Last Call Review of draft-ietf-l2tpext-keyed-ipv6-tunnel-07
review-ietf-l2tpext-keyed-ipv6-tunnel-07-secdir-lc-waltermire-2016-11-03-00

Request Review of draft-ietf-l2tpext-keyed-ipv6-tunnel
Requested rev. no specific revision (document currently at 07)
Type Last Call Review
Team Security Area Directorate (secdir)
Deadline 2016-10-28
Requested 2016-10-14
Authors Maciek Konstantynowicz, Giles Heron, Rainer Schatzmayr, Wim Henderickx
Draft last updated 2016-11-03
Completed reviews Genart Last Call review of -07 by Paul Kyzivat
Genart Last Call review of -07 by Paul Kyzivat
Secdir Last Call review of -07 by David Waltermire
Rtgdir Early review of -05 by Sasha Vainshtein (diff)
Assignment Reviewer David Waltermire 
State Completed
Review review-ietf-l2tpext-keyed-ipv6-tunnel-07-secdir-lc-waltermire-2016-11-03
Reviewed rev. 07
Review result Ready
Review completed: 2016-11-03

Review
review-ietf-l2tpext-keyed-ipv6-tunnel-07-secdir-lc-waltermire-2016-11-03

I have reviewed this document as part of the security directorate's ongoing effort to review all IETF documents being processed by the IESG.  These comments were written primarily for the benefit of the security area directors.  Document editors and WG chairs should treat these comments just like any other last call comments.

Summary: Ready

This standards track draft describes a mechanism for establishing an Ethernet tunnel over IPv6 using L2TPv3 encapsulation.

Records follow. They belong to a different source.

(** Workload accounting is exact per target.  After any batch of updates, the
    gathered workload of each available instance is its old value with, in order,
    exactly the changes addressed to an endpoint it has, and each endpoint's workload
    is its old value with exactly the changes addressed to it; updates addressed to
    unknown instances or endpoints change nothing, and no update changes the
    available pool. *)
Theorem workload_updates_exact f m us :
  im_ok f m → stores_wf m →
  let m' := update_batch m us in
  available_pool m' = available_pool m ∧
  (∀ id r, dget (available_pool m) id = Some r →
     gathered_workload (store m' r) =
       charge_all (gathered_workload (store m r)) (changes_for (known_ep m id) id us)) ∧
  (∀ id ep, ep_workload m' id ep =
     (λ x, charge_all x (changes_for (Z.eqb ep) id us)) <$> ep_workload m id ep).
Proof. intros Hm Hw. by destruct (update_batch_effect f m us Hm Hw) as (? & _ & ? & ?). Qed.

Lemma workload_updates_exact_witness :
  let m := (im_run (InstanceManager_init sample_store true) [ImRefresh EV_ADD [1; 2]%nat]).1 in
  let w := mkWorkload (f_of_Z 2) (f_of_Z 3) in
  ep_workload (update_batch m [(1, 0, w); (2, 1, w); (9, 0, w); (1, 0, w)]) 1 0 =
  Some (mkWorkload (f_of_Z 4) (f_of_Z 6)).
Proof.
  cbv zeta. set (m := (im_run _ _).1).
  destruct (workload_updates_exact sample_roles m
    (let w := mkWorkload (f_of_Z 2) (f_of_Z 3) in [(1, 0, w); (2, 1, w); (9, 0, w); (1, 0, w)]))
    as (_ & _ & H).
  - apply (im_run_spec sample_roles); [apply im_ok_init|repeat constructor].
  - intros id r Hr%dget_Some_in. unfold m in *. vm_compute in Hr.
    apply elem_of_cons in Hr as [[= -> ->]|Hr]; [|apply elem_of_cons in Hr as [[= -> ->]|Hr]].
    + vm_compute. repeat constructor; set_solver.
    + vm_compute. repeat constructor; set_solver.
    + by apply elem_of_nil in Hr.
  - rewrite H. vm_compute. reflexivity.
Defined.
(* ===== verification/Metrics.v ===== *)
(** * The metrics of the coordinator

    Models [coordinator/metrics/metrics_collector.py]: the text the engine servers give,
    parsed, summed per instance and over instances, kept for instances that went away,
    and written back as text.  One round of the metrics thread is [update_round]; what
    the engine servers answer and what the scheduler says of the instances are its
    inputs. *)

From stdpp Require Import base option list strings pretty.
From Stdlib Require Import ZArith Lia Ascii.
From S2P Require Import Prelude Float64 PyText FloatText Resources.
Open Scope Z_scope.

(** ** Data *)

Inductive MetricType := GAUGE | COUNTER | HISTOGRAM | SUMMARY | NONE.

#[global] Instance MetricType_eq_dec : EqDecision MetricType.
Proof. solve_decision. Defined.

Definition type_value (t : MetricType) : string :=
  match t with
  | GAUGE => "gauge" | COUNTER => "counter" | HISTOGRAM => "histogram" | SUMMARY => "summary" | NONE => ""
  end.

(** [MetricType[s.upper()]]; [None] is the [KeyError]. *)
Definition type_from_string (s : string) : option MetricType :=
  let u := of_chars (map upper_char (chars s)) in
  if decide (u = "GAUGE"%string) then Some GAUGE
  else if decide (u = "COUNTER"%string) then Some COUNTER
  else if decide (u = "HISTOGRAM"%string) then Some HISTOGRAM
  else if decide (u = "SUMMARY"%string) then Some SUMMARY
  else if decide (u = "NONE"%string) then Some NONE
  else None.

(** A value is a float read from an engine, or a count of instances. *)
Inductive number := Flt (x : f64) | Count (z : Z).
Definition as_float (v : number) : f64 := match v with Flt x => x | Count z => f_of_Z z end.

(** Labels and values of equal length, kept together. *)
Record SingleMetric := mkMetric {
  m_name : string;
  m_help : string;
  m_type : MetricType;
  m_samples : list (string * number)
}.

(** [SingleMetric(metric)]: the labels with zeros. *)
Definition zeroed (m : SingleMetric) : SingleMetric :=
  mkMetric (m_name m) (m_help m) (m_type m) (map (λ x, (x.1, Flt f0)) (m_samples m)).

Record Collector := mkCollector {
  inactive_aggregate : list SingleMetric;
  metrics_cached : dict Z (list SingleMetric);
  last_metrics : string;
  last_instance_metrics : dict Z (list SingleMetric)
}.
Definition Collector_init : Collector := mkCollector [] [] "" [].

(** ** Parsing *)

(** [s.split()]. *)
Fixpoint words_from (l : list ascii) (w : list ascii) : list (list ascii) :=
  match l with
  | [] => match w with [] => [] | _ => [w] end
  | c :: l =>
      if is_space c then match w with [] => words_from l [] | _ => w :: words_from l [] end
      else words_from l (w ++ [c])
  end.
Definition words (s : string) : list string := map of_chars (words_from (chars s) []).

Definition join (sep : string) (l : list string) : string := String.concat sep l.

Definition parse_metric_help (line : string) : option SingleMetric :=
  match words line with
  | sharp :: mark :: name :: help0 :: help =>
      if decide (sharp = "#"%string ∧ mark = "HELP"%string) then Some (mkMetric name (join " " (help0 :: help)) NONE [])
      else None
  | _ => None
  end.
(** *** The writer *)

(** The bounds the writer's own counters keep. *)
Definition writer_wf (w : Writer) : Prop :=
  length (buf w) = total_size (w_max_entries w) ∧ Z.of_nat (w_max_entries w) < 2 ^ 32 ∧
  - 2 ^ 63 <= w_sequence w.

(** What the buffer shows: the entries [es] under the header. *)
Definition slots_hold (b : bytes) (es : list WorkloadShmEntry) : Prop :=
  ∀ slot e, es !! slot = Some e → unpack_entry b slot = Ret e.

Definition shows (w : Writer) (v : Z) (es : list WorkloadShmEntry) : Prop :=
  writer_wf w ∧ Forall entry_ok es ∧ w_instance_version w = v ∧ w_entry_count w = length es ∧
  (length es ≤ w_max_entries w)%nat ∧ slot_map w = slot_map_from 0 es [] ∧ slots_hold (buf w) es ∧
  ∃ sq hb, unpack_header (buf w) =
    Ret (mkShmH MAGIC SCHEMA_VERSION sq (Z.of_nat (length es)) (Z.of_nat (w_max_entries w))
           (v mod 2 ^ 64) hb).

Lemma unpack_entry_slice b b' slot :
  length b = length b' →
  slice (HEADER_SIZE + slot * ENTRY_SIZE) ENTRY_SIZE b = slice (HEADER_SIZE + slot * ENTRY_SIZE) ENTRY_SIZE b' →
  unpack_entry b slot = unpack_entry b' slot.
Proof. intros Hl Hs. unfold unpack_entry. by rewrite Hl, Hs. Qed.

Lemma write_at_spec o d w :
  (o + length d ≤ length (buf w))%nat →
  ∃ b', write_at o d w = (set_buf w b', Ret tt) ∧ splice o d (buf w) = Ret b'.
Proof.
  intros H. destruct (splice_ok _ _ _ H) as [b' Hb']. exists b'. split; [|done].
  unfold write_at, mbind, M_bind, mget, mlift. by rewrite Hb'.
Qed.
(* ===== verification/SchedulerServer.v ===== *)
(** * The scheduler process

    Models [coordinator/scheduler/scheduler.py] (the in-process facade over a policy),
    [scheduler/policy/factory.py], and the request side of
    [scheduler/runtime/scheduler_server.py]: the dispatcher's four handlers, the
    conversion of escaping exceptions to error responses, the heartbeat tick and the
    notification of instance changes.  Sockets and message encoding are left out: a
    request is its decoded content, whose instances are objects of the store. *)

From stdpp Require Import base option list strings sets.
From Stdlib Require Import ZArith Lia.
From S2P Require Import Prelude Float64 Resources Policies RequestManager CoordInstanceManager WorkloadShm.
Open Scope Z_scope.

(** ** Scheduler *)

Inductive SchedulerType := LOAD_BALANCE | ROUND_ROBIN | KV_CACHE_AFFINITY.

(** The policy object the factory creates, with its state. *)
Inductive policy_object :=
| PolicyLB
| PolicyRR (p : RoundRobinPolicy)
| PolicyKV.

Definition create (t : SchedulerType) : policy_object :=
  match t with
  | LOAD_BALANCE => PolicyLB
  | ROUND_ROBIN => PolicyRR RoundRobinPolicy_init
  | KV_CACHE_AFFINITY => PolicyKV
  end.

(** [hasattr(policy, "update_workload")]. *)
Definition tracks (p : policy_object) : bool :=
  match p with
  | PolicyLB => policy_tracks (P := unit)
  | PolicyRR _ => policy_tracks (P := RoundRobinPolicy)
  | PolicyKV => policy_tracks (P := KvCacheAffinityPolicy)
  end.

Definition policy_select (p : policy_object) (active : list Instance) (r : option PDRole)
    : option (Instance * eptr) * policy_object :=
  match p with
  | PolicyLB => let '(x, _) := select_instance_and_endpoint tt active r in (x, PolicyLB)
  | PolicyRR p => let '(x, p') := select_instance_and_endpoint p active r in (x, PolicyRR p')
  | PolicyKV => let '(x, _) := select_instance_and_endpoint KvCacheAffinity active r in (x, PolicyKV)
  end.

Record Scheduler := mkSched {
  provider : InstanceManager;
  policy : policy_object;
  sched_deploy_mode : option DeployMode
}.

Definition Scheduler_init (im : InstanceManager) (t : SchedulerType) (d : option DeployMode) : Scheduler :=
  mkSched im (create t) d.

Definition set_provider (s : Scheduler) im : Scheduler := mkSched im (policy s) (sched_deploy_mode s).

Definition active_instances (im : InstanceManager) (r : option PDRole) : list Instance :=
  store im <$> dvalues (get_available_instances im r).

(** [select_instance_and_endpoint]: the endpoint listing caches itself in the chosen
    object. *)
Definition sched_select (s : Scheduler) (r : option PDRole) : option (Instance * eptr) * Scheduler :=
  let '(sel, p) := policy_select (policy s) (active_instances (provider s) r) r in
  let im := provider s in
  let im' := match sel with
             | Some (i, _) =>
                 match dget (get_available_instances im r) (ins_id i) with
                 | Some ref => set_store im (store_set (store im) ref i)
                 | None => im
                 end
             | None => im
             end in
  (sel, mkSched im' p (sched_deploy_mode s)).

(** Policies that track no workload accept every update without effect. *)
Definition sched_update_workload (s : Scheduler) (instance_id endpoint_id : Z) (w : Workload)
    : bool * Scheduler :=
  if tracks (policy s)
  then (true, set_provider s (update_instance_workload (provider s) instance_id endpoint_id w))
  else (true, s).

Definition select_and_allocate (s : Scheduler) (r : PDRole) (len : Z)
    : option (Instance * eptr * Workload) * Scheduler :=
  let '(sel, s1) := sched_select s (Some r) in
  match sel with
  | None => (None, s1)
  | Some (i, p) =>
      match deref i p with
      | None => (None, s1)
      | Some e =>
          let w := if tracks (policy s1) then calculate_demand_workload r len else Workload0 in
          let '(success, s2) := sched_update_workload s1 (ins_id i) (ep_id e) w in
          if success then (Some (i, p, w), s2) else (None, s2)
      end
  end.

Definition sched_get_available_instances (s : Scheduler) (r : option PDRole) : pool :=
  get_available_instances (provider s) r.
Definition sched_has_required_instances (s : Scheduler) : InstanceReadiness :=
  get_required_instances_status (provider s) (Some (default PD_SEPARATE (sched_deploy_mode s))).
Definition sched_refresh_instances (s : Scheduler) (ev : EventType) (rs : list ref)
    : Scheduler * py bool :=
  let '(im, a) := refresh_instances ev rs (provider s) in (set_provider s im, a).

(** ** Requests and responses *)

(** A workload field of a request: absent or empty, malformed, or valid. *)
Inductive raw_workload := RawMissing | RawInvalid | RawWorkload (w : Workload).

Inductive SchedulerRequestType :=
  ALLOCATE_ONLY | UPDATE_WORKLOAD | GET_AVAILABLE_INSTANCES | REFRESH_INSTANCES | OTHER_REQUEST.

Record SchedulerRequest := mkRequest {
  request_type : SchedulerRequestType;
  request_id : string;
  data_instance_id : option Z;
  data_endpoint_id : option Z;
  data_role : option string;
  data_action : option string;
  data_workload : raw_workload;
  data_event : option string;
  (** the decoded instances; [None] where decoding failed *)
  data_instances : list (option ref)
}.

(** The fields of [_serialize_instance_minimal] and [_serialize_endpoint_minimal]. *)
Record instance_minimal := mkIMin { im_id : Z; im_role : string; im_job : string; im_model : string }.
Record endpoint_minimal := mkEMin {
  em_id : Z; em_ip : string; em_business : string; em_mgmt : string; em_status : EndpointStatus
}.
Definition serialize_instance_minimal (i : Instance) : instance_minimal :=
  mkIMin (ins_id i) (role i) (job_name i) (model_name i).
Definition serialize_endpoint_minimal (e : Endpoint) : endpoint_minimal :=
  mkEMin (ep_id e) (ep_ip e) (business_port e) (mgmt_port e) (ep_status e).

IPv6 is ideal since unique IP addresses can be used to when establishing a L2TPv3 session. This can allow for an optimization, over current multiplexing approaches, where consulting the L2TPv3 session ID is not needed if each tunnel is assigned a unique IPv6 address. 

I found that the draft clearly articulates the problem that is solved. The security considerations seem to be appropriate for the draft. This draft appears to be ready for publication.

Regards,
Dave Waltermire